(* ===== verification/UnifyComplete.v ===== *)
(** * Unification fails only where it must

    On types without nominal types, an error that is not the depth limit
    means that no valuation gives both types one tree.  (Nominal types are
    left out because the code tells them apart by name, and because two
    [QueueJob]s or two [ScheduleEvent]s do not unify; see [UnifyResults].) *)

From S2P Require Import Prelude BTree Syntax Sorting Types Parser Infer InferWf OccursFacts TypeTrees.
From S2P Require Import UnifyParts UnifyVars UnifyFacts.

#[local] Open Scope nat_scope.

Implicit Types (P Q : nat -> bool) (s : Inference) (rho : Valuation).

(** ** Types without nominal types *)

Fixpoint plain (ty : InferType) : bool :=
  match ty with
  | IHttpHeader | IHttpRequest | IHttpResponse | ILogField | IQueueJob | IScheduleEvent => false
  | IList t | IOption t => plain t
  | IResult t u => plain t && plain u
  | IRecord fs _ => forallb (fun f => plain (snd f)) fs
  | IFunction ps r _ => forallb plain ps && plain r
  | _ => true
  end.

Definition plain_state s : Prop := forall v t, substitutions s !! v = Some t -> plain t = true.

Lemma plain_record fs o :
  bt_sorted fs ->
  plain (IRecord fs o) = true <-> forall n t, bt_get n fs = Some t -> plain t = true.
Proof.
  intros Hs. simpl. rewrite forallb_forall. split.
  - intros H n t Ht%bt_get_elem. apply (H (n, t)). by apply list_elem_of_In.
  - intros H [n t] Hin. eapply H, bt_elem_get; [done|]. by apply list_elem_of_In.
Qed.

Lemma plain_bind s s' v t :
  plain_state s -> plain t = true -> substitutions s' = <[v := t]> (substitutions s) -> plain_state s'.
Proof.
  intros Hs Ht E w u. rewrite E. intros [[<- <-]|[_ Hw]]%lookup_insert_Some; [done|]. by eapply Hs.
Qed.

Lemma plain_detach left right s : plain_state s -> plain_state (detach left right s).
Proof.
  intros Hs v t. unfold detach; simpl. rewrite !lookup_delete_Some. intros (_ & _ & H). by eapply Hs.
Qed.

Definition plain_keeper (rec : InferType -> InferType -> infer unit InferType) : Prop :=
  forall s l r t s', unifiable s l r -> plain_state s -> plain l = true -> plain r = true ->
    rec l r s = Some (Ok t, s') -> plain_state s' /\ plain t = true.

(** No tree is common to the two types. *)
Definition refutes s (l r : InferType) : Prop :=
  forall rho d, solves s rho -> instance rho l d -> instance rho r d -> False.
(* ===== verification/UnifyTotal.v ===== *)
(** * What unification uses up

    Every change of the state within a set of variables uses up something: a
    root that becomes an alias, an unbound root that is bound, an open record
    that is closed, or room below the bound of the cached heights.  A step
    that uses up nothing leaves roots and heights as they are. *)

From S2P Require Import Prelude BTree Syntax Sorting Types Parser Infer InferWf OccursFacts TypeTrees UnifyParts UnifyVars UnifyFacts UnifyComplete.

#[local] Open Scope nat_scope.

Implicit Types (P Q : nat -> bool) (s : Inference).

(** ** Sums *)

Lemma sum_cons a l : sum_list (a :: l) = a + sum_list l.
Proof. done. Qed.

Section Sums.
Context {A : Type} (f g : A -> nat).

Lemma sum_le l : (forall x, x ∈ l -> f x <= g x) -> sum_list (map f l) <= sum_list (map g l).
Proof.
  induction l as [|a l IH]; intros H; [done|]. rewrite !map_cons, !sum_cons.
  assert (f a <= g a) by (apply H; by left).
  assert (sum_list (map f l) <= sum_list (map g l)) by (apply IH; intros x Hx; apply H; by right). lia.
Qed.

Lemma sum_add l (h : A -> nat) :
  (forall x, x ∈ l -> h x = f x + g x) ->
  sum_list (map h l) = sum_list (map f l) + sum_list (map g l).
Proof.
  induction l as [|a l IH]; intros H; [done|]. rewrite !map_cons, !sum_cons.
  assert (h a = f a + g a) by (apply H; by left).
  assert (sum_list (map h l) = sum_list (map f l) + sum_list (map g l)) by (apply IH; intros x Hx; apply H; by right).
  lia.
Qed.
End Sums.

Lemma sum_same {A} (f g : A -> nat) l :
  (forall x, x ∈ l -> f x = g x) -> sum_list (map f l) = sum_list (map g l).
Proof. intros H. apply Nat.le_antisymm; apply sum_le; intros x Hx; by rewrite H. Qed.
(** A round stays within every closed family. *)
Lemma round_within deps sets (family : nat -> A -> Prop) :
  length deps = length sets -> (forall i y, members sets i y -> family i y) ->
  (forall i ds, deps !! i = Some ds -> forall d y, d ∈ ds -> family d y -> family i y) ->
  forall i y, members (expand_round deps sets) i y -> family i y.
Proof.
  intros Hl Hin Hcl i y Hy. unfold members in Hy. destruct (expand_round deps sets !! i) as [out|] eqn:E; simpl in Hy;
    [|by apply elem_of_nil in Hy].
  unfold expand_round in E. apply lookup_zip_with_Some in E as (ds & own & -> & Hd & Ho).
  apply resolve_elem in Hy as [Hy|(d & Hd' & Hy)].
  - apply Hin. unfold members. by rewrite Ho.
  - by eapply Hcl, Hin.
Qed.

Lemma concat_bound (sets : list (list A)) (bound : list A) :
  Forall (fun l => NoDup l /\ l ⊆ bound) sets -> (length (concat sets) <= length sets * length bound)%nat.
Proof.
  induction 1 as [|l sets [Hn Hs] _ IH]; simpl; [lia|]. rewrite length_app.
  pose proof (submseteq_length _ _ (NoDup_submseteq _ _ Hn Hs)). lia.
Qed.
(** [require_field].  [require_field_and_widen] calls it back when a binding is
    a variable, which the fuel bounds; in a well-formed state none is. *)
Fixpoint require_field_from (fuel : nat) (ty : InferType) (field : string) (span : Span)
  : check InferType :=
  match ty with
  | IVariable variable =>
      let^ s := state in
      let variable := root_variable s variable in
      match substitutions s !! variable with
      | Some existing =>
          let^ (field_type, widened) :=
            match existing, fuel with
            | IVariable inner, S fuel' =>
                let inner := root_variable s inner in
                let^ field_type := require_field_from fuel' (IVariable inner) field span in
                accept (field_type, IVariable inner)
            | IVariable _, O => exhausted
            | _, _ => widen_field existing field span
            end in
          let^ _ := inferring (set_binding variable widened span) in
          accept field_type
      | None =>
          let^ field_type := new_type in
          let^ _ := inferring (set_binding variable (IRecord [(field, field_type)] true) span) in
          accept field_type
      end
  | _ => let^ (field_type, _) := widen_field ty field span in accept field_type
  end.
(** Positions where a secret or a transaction may stand. *)
Definition approved_use (builtin : option Builtin) (callee_span : Span) (secret_spans : list Span)
    (index : nat) : bool :=
  match builtin, index with
  | Some BiHttpRequest, 2%nat => true
  | Some (BiDatabaseQuery | BiDatabaseExecute | BiDatabaseCommit | BiDatabaseRollback), 0%nat => true
  | _, _ => bool_decide (callee_span ∈ secret_spans)
  end.

Fixpoint match_arguments (builtin : option Builtin) (callee_span span : Span) (index : nat)
    (parameters types : list InferType) (arguments : list Expression) : check unit :=
  match parameters, types, arguments with
  | parameter :: parameters', ty :: types', argument :: arguments' =>
      let^ a := analyzer in
      if is_log builtin && contains_secret (an_inference a) ty then
        reject (diagnostic "K3009"
                  "opaque `Secret` values cannot be placed into structured log fields"
                  (expression_span argument))
      else
        let^ _ :=
          (if approved_use builtin callee_span (an_secret_spans a) index then accept tt
           else require ty (expression_span argument) OpaqueArgument) in
        let^ _ := unify parameter ty span "function argument" in
        match_arguments builtin callee_span span (S index) parameters' types' arguments'
  | _, _, _ => accept tt
  end.

Definition arity_mismatch (expected found : nat) (span : Span) : Diagnostic :=
  diagnostic "K3003"
    ("function expects " +:+ pretty (N.of_nat expected) +:+ " argument(s), found "
     +:+ pretty (N.of_nat found)) span.

Definition is_field_access (e : Expression) : bool :=
  match expression_kind e with EFieldAccess _ _ => true | _ => false end.

(** [call]. *)
Definition call (callee : Expression) (arguments : list Expression) (span : Span)
  : check ExpressionInfo :=
  let^ (builtin, requirements) := direct_call url_parse callee arguments in
  let^ _ :=
    (if is_field_access callee then update (set_method_callee (Some (expression_span callee)))
     else accept tt) in
  let^ callee_info := expression callee in
  let^ (types, effects) := call_arguments arguments (info_effects callee_info) in
  let^ (parameters, return_type, effect) :=
    call_target callee (info_ty callee_info) (length arguments) span in
  if negb (Nat.eqb (length parameters) (length types)) then
    reject (arity_mismatch (length parameters) (length types) span)
  else
    let effects := add_requirements builtin requirements effects in
    let^ _ := match_arguments builtin (expression_span callee) span 0 parameters types arguments in
    accept (mkInfo return_type
              (mkInferEffects (direct effects) (direct_requirements effects)
                 (oset_insert effect (dependencies effects)))).

Definition propagate (operand : Expression) (question : Span) : check ExpressionInfo :=
  let^ info := expression operand in
  let^ ty := propagate_type str_debug steps (info_ty info) question in
  accept (mkInfo ty (info_effects info)).

(** [match_expression]. *)
Definition known_family (ty : InferType) : option Family :=
  match ty with
  | IOption _ => Some FOption
  | IResult _ _ => Some FResult
  | IList _ => Some FList
  | _ => None
  end.

Fixpoint arms_bindings (arms : list MatchArm) (positions : PatternPositions) (span : Span)
  : check (list (list PatternBinding)) :=
  match arms with
  | [] => accept []
  | arm :: arms' =>
      let^ (bindings, positions) :=
        pattern_bindings str_debug steps (arm_pattern arm) positions span in
      let^ all := arms_bindings arms' positions span in
      accept (bindings :: all)
  end.
Lemma holds_define name t span kind top a (Q : nat -> Analyzer -> Prop) :
  inv a -> ty_ok a t ->
  (forall id a', moves a a' -> (forall gamma x, agrees gamma x a -> agrees ((name, tr t) :: gamma) x a') -> Q id a') ->
  holds (define_symbol name t span kind top) a Q.
Proof.
  intros Ha Ht HQ. apply holds_bind, holds_analyzer, holds_bind, holds_update, holds_bind, holds_update. simpl.
  destruct (an_scopes a) as [|scope scopes] eqn:Es; [done|].
  apply holds_bind, holds_update, holds_accept, HQ.
  - destruct Ha as [W A S E B]. rewrite Es in S. inversion S as [|? ? [S1 S2] S']; subst. split; [|done|intros [G1 G2 G3]; by split|done|done|simpl; by rewrite Es].
    split; try done. simpl. constructor; [|done]. split; [by apply bt_insert_sorted|].
    apply Forall_forall. intros [n u] [[= -> ->]|Hin]%list_elem_of_In%bt_insert_In; [done|].
    rewrite Forall_forall in S2. apply (S2 (n, u)). by rewrite list_elem_of_In.
  - intros gamma x [Hc Hx]. split; [|done]. intros n. cbn [an_scopes set_scopes].
    destruct Ha as [W A S E B]. rewrite Es in S. inversion S as [|? ? [S1 S2] S']; subst.
    rewrite lookup_define by done. simpl. case_bool_decide; [done|]. rewrite Hc, Es. done.
Qed.

(** ** Declared types *)

Lemma annotation_tr an : tr (annotation_type an) = annotation_tree an.
Proof. destruct (annotation_closed an) as (_ & H1 & H2). by apply closed_tree. Qed.

Lemma holds_declared annotation a (Q : InferType -> Analyzer -> Prop) :
  inv a -> (forall t a', step a a' -> ty_ok a' t -> respects annotation (tr t) -> Q t a') ->
  holds (declared_type annotation) a Q.
Proof.
  intros Ha HQ. destruct annotation as [an|]; simpl.
  - apply holds_accept, HQ; [known|by apply closed_ok, annotation_closed|apply annotation_tr].
  - apply holds_new_type; [done|]. intros t a' St Ht. by apply HQ.
Qed.

Lemma holds_declareds parameters a (Q : list InferType -> Analyzer -> Prop) :
  inv a ->
  (forall ts a', step a a' -> Forall (ty_ok a') ts -> parameter_types_ok parameters (map tr ts) -> Q ts a') ->
  holds (declared_types parameters) a Q.
Proof.
  revert a Q. induction parameters as [|p ps IH]; intros a Q Ha HQ; simpl.
  - apply holds_accept, HQ; [known|done|constructor].
  - apply holds_bind, holds_declared; [done|]. intros t a1 S1 Ht Hr. apply holds_bind, IH; [known|].
    intros ts a2 S2 Hts Hps. apply holds_accept, HQ; [known|by constructor; [known|]|by constructor].
Qed.

(** ** Names *)

Definition first_effect (effects : list Effect) : list Effect := match effects with [] => [] | e :: _ => [e] end.

Lemma function_type_ok a ps r e :
  Forall (ty_ok a) ps -> ty_ok a r -> (e < length (effect_definitions (an_inference a)))%nat ->
  ty_ok a (IFunction ps r e).
Proof.
  intros Hps Hr He. rewrite Forall_forall in Hps. split.
  - apply solid_function. split; [|apply Hr]. apply Forall_forall. intros p Hp. by apply Hps.
  - split.
    + intros v [(p & Hp & Hv)|Hv]%elem_of_function_vars; [by apply (Hps p Hp)|by apply Hr].
    + intros v Hv. apply elem_of_function_effects in Hv as [->|[(p & Hp & Hv)|Hv]];
        [done|by apply (Hps p Hp)|by apply Hr].
Qed.

Lemma holds_function_type ps r effects a (Q : InferType -> Analyzer -> Prop) :
  inv a -> Forall (ty_ok a) ps -> ty_ok a r ->
  (forall e a', step a a' -> ty_ok a' (IFunction ps r e) ->
     (good a' -> forall x, x ∈ first_effect effects -> x ∈ (effects_value rho e).1) -> Q (IFunction ps r e) a') ->
  holds (function_type ps r effects) a Q.
Proof.
  intros Ha Hps Hr HQ. apply holds_bind, holds_new_effect; [done|]. intros e a1 S1 He.
  assert (ty_ok a1 (IFunction ps r e)) as Hf.
  { apply function_type_ok; [eapply Forall_impl; [exact Hps|intros; known]|known|done]. }
  apply holds_bind. destruct effects as [|y effects]; simpl.
  - apply holds_accept, holds_accept, HQ; [done|done|]. by intros _ x Hx%elem_of_nil.
  - apply holds_define_effect; [known|done|]. intros a2 S2 Hw. apply holds_accept, HQ; [known|known|].
    intros Hg x Hx. apply (Hw Hg). done.
Qed.
(** ** The recursion *)

Lemma holds_nested {A} span (m : check A) a (Q : A -> Analyzer -> Prop) :
  inv a ->
  (forall a1, step a a1 -> holds m a1 (fun x a2 => inv a2 /\ forall a3, step a2 a3 -> Q x a3)) ->
  holds (nested span m) a Q.
Proof.
  intros Ha HQ. unfold holds, nested, check_bind, enter in *. destruct (_ <=? an_depth a); [done|].
  assert (step a (set_depth (an_depth a + 1) a)) as S1 by (by apply quiet_step).
  specialize (HQ _ S1). destruct (m (set_depth (an_depth a + 1) a)) as [a2 [x| | |]]; try done.
  destruct HQ as [Ha2 HQ]. apply HQ. by apply quiet_step.
Qed.

Lemma nested_sound span m e : sound m e -> sound (nested span m) e.
Proof.
  intros Hm a Q Ha HQ. apply holds_nested; [done|]. intros a1 S1. apply Hm; [known|]. intros info a2 S2 Hi.
  split; [known|]. intros a3 S3. apply HQ; known.
Qed.

Lemma nested_sound_block span m b : sound_block m b -> sound_block (nested span m) b.
Proof.
  intros Hm a Q Ha HQ. apply holds_nested; [done|]. intros a1 S1. apply Hm; [known|]. intros info a2 S2 Hi.
  split; [known|]. intros a3 S3. apply HQ; known.
Qed.

(** Everything [expression] and [block] accept is typed. *)
Lemma walk_sound fuel :
  (forall e, armed e = true -> sound (expression str_debug url_parse steps fuel e) e)
  /\ (forall b, armed_block b = true -> sound_block (block str_debug url_parse steps fuel b) b).
Proof.
  induction fuel as [|fuel [IHe IHb]]; [split; intros ? _ a Q _ _; apply holds_exhausted|].
  split; intros ? Harm; simpl.
  - by apply nested_sound, contents_sound.
  - by apply nested_sound_block, block_contents_sound.
Qed.
End Soundness.
Lemma distance_expr_out_of_range_witness :
  Libm8.cos PrimFloat.zero = PrimFloat.one
  /\ Libm8.cos (Float8.radians Libm8.eight) = Libm8.cos_8
  /\ Libm8.sin (Float8.radians Libm8.eight) = Libm8.sin_8
  /\ Float8.distance_expr Libm8.cos Libm8.sin Libm8.acos
       Libm8.eight Libm8.two Libm8.eight Libm8.two
     = Err (StoreError "input is out of range").
Proof.
  assert (H0 : Libm8.cos PrimFloat.zero = PrimFloat.one) by reflexivity.
  assert (H1 : Libm8.cos (Float8.radians Libm8.eight) = Libm8.cos_8)
    by reflexivity.
  assert (H2 : Libm8.sin (Float8.radians Libm8.eight) = Libm8.sin_8)
    by reflexivity.
  split; [exact H0|]. split; [exact H1|]. split; [exact H2|].
  exact (proj2 (proj2 (@distance_expr_out_of_range Libm8.cos Libm8.sin
                         Libm8.acos H0 H1 H2))).
Defined.

(** ** The rectangle *)

Lemma PI_gt_3 : 3 < PI.
Proof. pose proof PI2_3_2. lra. Qed.

(** [Math.PI] is below pi by a little more than 1.2e-16. *)
Lemma PI_around_Math_PI :
  Math_PI + 12 / 10 ^ 17 < PI < Math_PI + 13 / 10 ^ 17.
Proof.
  pose proof (PI_2_3_7_ineq 8) as [Hlo Hhi].
  unfold sum_f_R0, tg_alt, PI_2_3_7_tg, Ratan_seq in Hlo, Hhi.
  unfold Math_PI. simpl in Hlo, Hhi. lra.
Qed.

Lemma Math_PI_bounds : 3141592 / 1000000 < Math_PI < 3141593 / 1000000.
Proof. unfold Math_PI. lra. Qed.


(** The cosine of a latitude [90 - eps], as JavaScript takes it. *)
Lemma cos_near_pole (eps : R) :
  0 <= eps < 180 ->
  0 < cos ((90 - eps) * Math_PI / 180) < eps / 45 + 1 / 10 ^ 16.
Proof.
  intros [Hlo Hhi].
  pose proof PI_around_Math_PI as HPI. pose proof Math_PI_bounds as HM.
  replace ((90 - eps) * Math_PI / 180)
    with (PI / 2 - ((PI - Math_PI) / 2 + eps * Math_PI / 180)) by lra.
  rewrite cos_shift.
  assert (Hx : 0 < (PI - Math_PI) / 2 + eps * Math_PI / 180) by nra.
  split.
  - apply sin_gt_0; nra.
  - pose proof (sin_lt_x _ Hx). nra.
Qed.
(** *** All parts *)

Lemma receiveParts_app (a b : list bytes) (t : Z) :
  receiveParts t (a ++ b) = (t1 <- receiveParts t a ;; receiveParts t1 b).
Proof.
  revert t. induction a as [|p a IH]; intros t; [reflexivity|].
  cbn [app receiveParts]. destruct (receivePart t p) as [t1|]; [|reflexivity].
  cbn. apply IH.
Qed.

Lemma receiveAll_parts (bufs : list bytes) (t : Z) :
  receiveAll t bufs
  = receiveParts t (flat_map (fun d => strings.Split d newline) bufs).
Proof.
  revert t. induction bufs as [|d bufs IH]; intros t; [reflexivity|].
  cbn [receiveAll flat_map]. rewrite receiveParts_app.
  apply bind_ext. intros t1 _. apply IH.
Qed.

Lemma wrap_in_range (z : Z) : Int64.in_range (Int64.wrap z).
Proof.
  unfold Int64.in_range, Int64.wrap, Int64.min_int, Int64.max_int.
  pose proof (Z.mod_pos_bound (z + 2 ^ 63) (2 ^ 64)). lia.
Qed.

Lemma add_zero (t : Z) : Int64.in_range t -> Int64.add t 0 = t.
Proof.
  unfold Int64.in_range, Int64.add, Int64.wrap, Int64.min_int, Int64.max_int.
  intros H. rewrite Z.add_0_r, Z.mod_small; lia.
Qed.

(** The listener, given the bodies of the lines of the events, adds up
    what the producers added up. *)
Lemma receiveParts_events (o : ClientOptions) (es : list Event) (t : Z) :
  plain (MetricPrefix o) -> Int64.in_range t ->
  Forall testEvent es ->
  receiveParts t (flat_map (bodiesOf o) es) = Ok (fold_left sentBy es t).
Proof.
  intros Hp. revert t. induction es as [|e es IH]; intros t Ht Hall;
    [reflexivity|].
  inversion Hall as [|? ? He Hes]; subst. cbn [flat_map fold_left].
  rewrite receiveParts_app.
  assert (E : receiveParts t (bodiesOf o e) = Ok (sentBy t e)
              /\ Int64.in_range (sentBy t e)).
  { destruct e as [[stat n| | | | | | | |]| | | |]; cbn in He;
      try contradiction; try (split; [reflexivity | exact Ht]).
    destruct He as [Hs Hn]. cbn [bodiesOf sentBy].
    split; [|apply wrap_in_range].
    destruct (0 =? n) eqn:E0.
    - apply Z.eqb_eq in E0. subst n. rewrite add_zero by exact Ht.
      reflexivity.
    - cbn [receiveParts]. rewrite receivePart_counter by assumption.
      reflexivity. }
  destruct E as [-> Hr]. cbn [bind]. apply IH; assumption.
Qed.

Lemma emitted_bodies (F : float -> bytes) (o : ClientOptions)
  (es : list Event) :
  Forall testEvent es ->
  List.concat (flat_map (emitted F o) es)
  = terminated (flat_map (bodiesOf o) es).
Proof.
  induction 1 as [|e es He _ IH]; [reflexivity|].
  cbn [flat_map]. rewrite concat_app, terminated_app, IH. f_equal.
  destruct e as [[stat n| | | | | | | |]| | | |]; cbn in He;
    try contradiction; try reflexivity.
  cbn [emitted linesOf bodiesOf]. destruct (0 =? n); [reflexivity|].
  unfold terminated, metricLine, counterBody. cbn [map List.concat].
  rewrite app_nil_r. repeat rewrite <- app_assoc. reflexivity.
Qed.

Lemma bodies_plain (o : ClientOptions) (es : list Event) :
  plain (MetricPrefix o) -> Forall testEvent es ->
  Forall (fun b => ~ In newline b) (flat_map (bodiesOf o) es).
Proof.
  intros Hp. induction 1 as [|e es He _ IH]; [constructor|].
  cbn [flat_map]. apply Forall_app. split; [|exact IH].
  destruct e as [[stat n| | | | | | | |]| | | |]; cbn in He;
    try contradiction; try constructor.
  cbn [bodiesOf]. destruct He as [Hs Hn].
  destruct (0 =? n); constructor; [|constructor].
  apply counterBody_plain; assumption.
Qed.

Lemma testEvent_sound (es : list Event) :
  Forall testEvent es -> forall i, ~ In (Sender i (Recv true)) es.
Proof.
  intros H i Hin. rewrite Forall_forall in H. apply (H _ Hin).
Qed.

* [What is needed] Proceeding from the line containing "- apply holds_accept, HQ; [known|done|constructor]." through the line containing "Lemma function_type_ok a", transcribe the lines above exactly, both end lines included.

* [Task answer]
  - apply holds_accept, HQ; [known|done|constructor].
  - apply holds_bind, holds_declared; [done|]. intros t a1 S1 Ht Hr. apply holds_bind, IH; [known|].
    intros ts a2 S2 Hts Hps. apply holds_accept, HQ; [known|by constructor; [known|]|by constructor].
Qed.

(** ** Names *)

Definition first_effect (effects : list Effect) : list Effect := match effects with [] => [] | e :: _ => [e] end.

Lemma function_type_ok a ps r e :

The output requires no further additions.